【ネタバレ有り】映画『君たちはどう生きるか』の考察と感想です。

杉林重工

【ネタバレ有り】今更ですが『君たちはどう生きるか』の感想文です。

※ただの架空のお話です。架空の登場人物が、映画『君たちはどう生きるか』の感想を喋るだけです。


「乃公はこれから先、一体どう生きればいいんだ」


 真血出端留(まぢで はしる。十六歳。罪斗罰高等学校二年生。男性。四号文芸部部長)はその狭い部室で机に突っ伏していた。どん、と机の上に、真っ直ぐ正面へ、ほっぽり出された両手。それを、そっと、しかしてしっかり、なおかつちゃっかり、対面に座る不滅田為子(ふめつだ ためこ。十七歳。罪斗罰高等学校二年生。女性。四号文芸部副部長)が握った。


「大丈夫ですよ、端留さん。端留さんはわたしが養いますから。毎日お小遣いを差し上げて、一日でも長生きするよう飼殺します。ですから、そうやって周りの目や物事に敏感になり、過剰に反応しては、無駄に一喜一憂してぐずぐずと立ち止まり、前に進まず置いて行かれて、世間に遅れて無為に沈んでいけばいいんです」


 でも、わたしが必ずお傍にいます、と不滅田為子は静かに付け足した。


「愛が歪んでいます」


 その様を、ちょうど四号文芸部の部室に入ってきた生徒、向風心炉(むかいかぜ こころ。十五歳。罪斗罰高等学校一年生。女性。四号文芸部部員)はそう指摘した。


「正しい愛とは何か、説明できますか」為子は訊ねた。


「十万字ください。やってみせます」


「いや、もういい、不滅田、向風」


 端留は、為子の手を振り払い、顔を上げた。だが、


「ぐううう」


 と、また顔を伏せ、端留は情けない音を立て始めた。


「読書の邪魔です。静かにしてください」


「だそうですよ、端留さん。二人で体育館倉庫などいかがですか」


「不純異性交友の予感がします。四号文芸部が問題になります。やめてください。

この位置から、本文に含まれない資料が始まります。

(** * Keptn lifecycle controller: the phase-gated reconcilers

    A shallow embedding of
    [operator/controllers/keptnworkloadinstance/controller.go] and of the
    application-version controller that accompanies it, together with the
    properties of the reconciliation engine.

    Conventions of the embedding:
    - Go strings are [string]s (lists of bytes); [time.Duration] is a [Z]
      counting nanoseconds; [metav1.Time] is an [option Z] whose [None] is
      the zero value.
    - A Go method that mutates its receiver through a pointer is a state
      transformer on the record it points to; the reconciler's own fields
      that change ([bindCRDSpan]) travel in the same state.
    - Everything a reconcile does to the outside (events, status writes,
      metric samples, spans, phase callbacks) is returned as a list of
      [Effect]s, in program order.
    - [context.Context] values, [r.Log] lines and the attribute decoration of
      spans ([semconv]) carry no behaviour that is observed here and are left
      out. *)

From Stdlib Require Import ZArith String Ascii List Bool Lia.
From stdpp Require Import base strings gmap.
Import ListNotations.

Local Open Scope string_scope.
Local Open Scope Z_scope.

(** ** Package [semver] (golang.org/x/mod/semver)

    The resolver imports this package; the functions below follow its
    source one by one.  A version is [vMAJOR[.MINOR[.PATCH[-PRERELEASE][+BUILD]]]];
    the leading [v] is required. *)
Module semver.

Record parsed := {
  major : string;
  minor : string;
  patch : string;
  short : string;
  prerelease : string;
  build : string
}.

Definition isDigit (c : ascii) : bool :=
  (Ascii.leb "0" c && Ascii.leb c "9")%char.

Definition isIdentChar (c : ascii) : bool :=
  (Ascii.leb "A" c && Ascii.leb c "Z"
   || Ascii.leb "a" c && Ascii.leb c "z"
   || Ascii.leb "0" c && Ascii.leb c "9"
   || Ascii.eqb c "-")%char.

(** [digits v] splits [v] after its longest prefix of decimal digits: the
    [for i < len(v) && '0' <= v[i] && v[i] <= '9'] loops. *)
Fixpoint digits (v : string) : string * string :=
  match v with
  | String c r =>
      if isDigit c
      then let '(t, rest) := digits r in (String c t, rest)
      else (EmptyString, v)
  | EmptyString => (EmptyString, EmptyString)
  end.

Definition parseInt (v : string) : option (string * string) :=
  match v with
  | EmptyString => None
  | String c _ =>
      if negb (isDigit c) then None
      else
        let '(t, rest) := digits v in
        if Ascii.eqb c "0" && negb (Nat.eqb (String.length t) 1)
        then None
        else Some (t, rest)
  end.

Definition isBadNum (v : string) : bool :=
  let '(t, rest) := digits v in
  String.eqb rest "" && Nat.ltb 1 (String.length v)
  && match v with String c _ => Ascii.eqb c "0" | EmptyString => false end.

Definition isNum (v : string) : bool :=
  String.eqb (snd (digits v)) "".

真血出先輩はどうやったら静かになりますか」


 心炉は端留に訊ねた。


「乃公の困惑を乃公が克服すればいい」


「カウンセリングが必要です。学校でカウンセラーの相談室をやっているはずなので、ご予約を」


「不潔です。カウンセラーと二人きりだなんて」為子は抗議した。


「なぜそうなる」心炉は眉間にしわを寄せた。


「向風、例えばなんだが」


「はい?」


「君は、尊敬しているセンセイから唐突に、アニメ業界においては、なんかこうとっても表立っては言えないようなかなりあれな環境が常態化しているし自分も一翼を担ってもいるかもしれない。あと、純粋な作品作りの前に、それらに対し、金を出す代わりに食い物にしようとする輩が多くいて、とにかくたくさんの課題を抱えている。だが、アニメは一人じゃ作れないし、そういった歪みを抱えないとどうにもならない。この捻じれた世界で君はどんなアニメを作るか、考えてほしいし、これから先も頑張ってほしいと言われたらどんな気持ち?」


「?」


「でしょう。端留さんの気持ちを理解できるのはわたしだけですよ」


「不滅田先輩がそうやって人の心の弱みに付け込んで他者を懐柔するのは自由ですが、その問いは何なんですか」


 気になりはします、と心炉は椅子に腰かけ本を開きながら言った。そしてページをめくる。どうやら言葉と裏腹に彼女の関心は薄いようだった。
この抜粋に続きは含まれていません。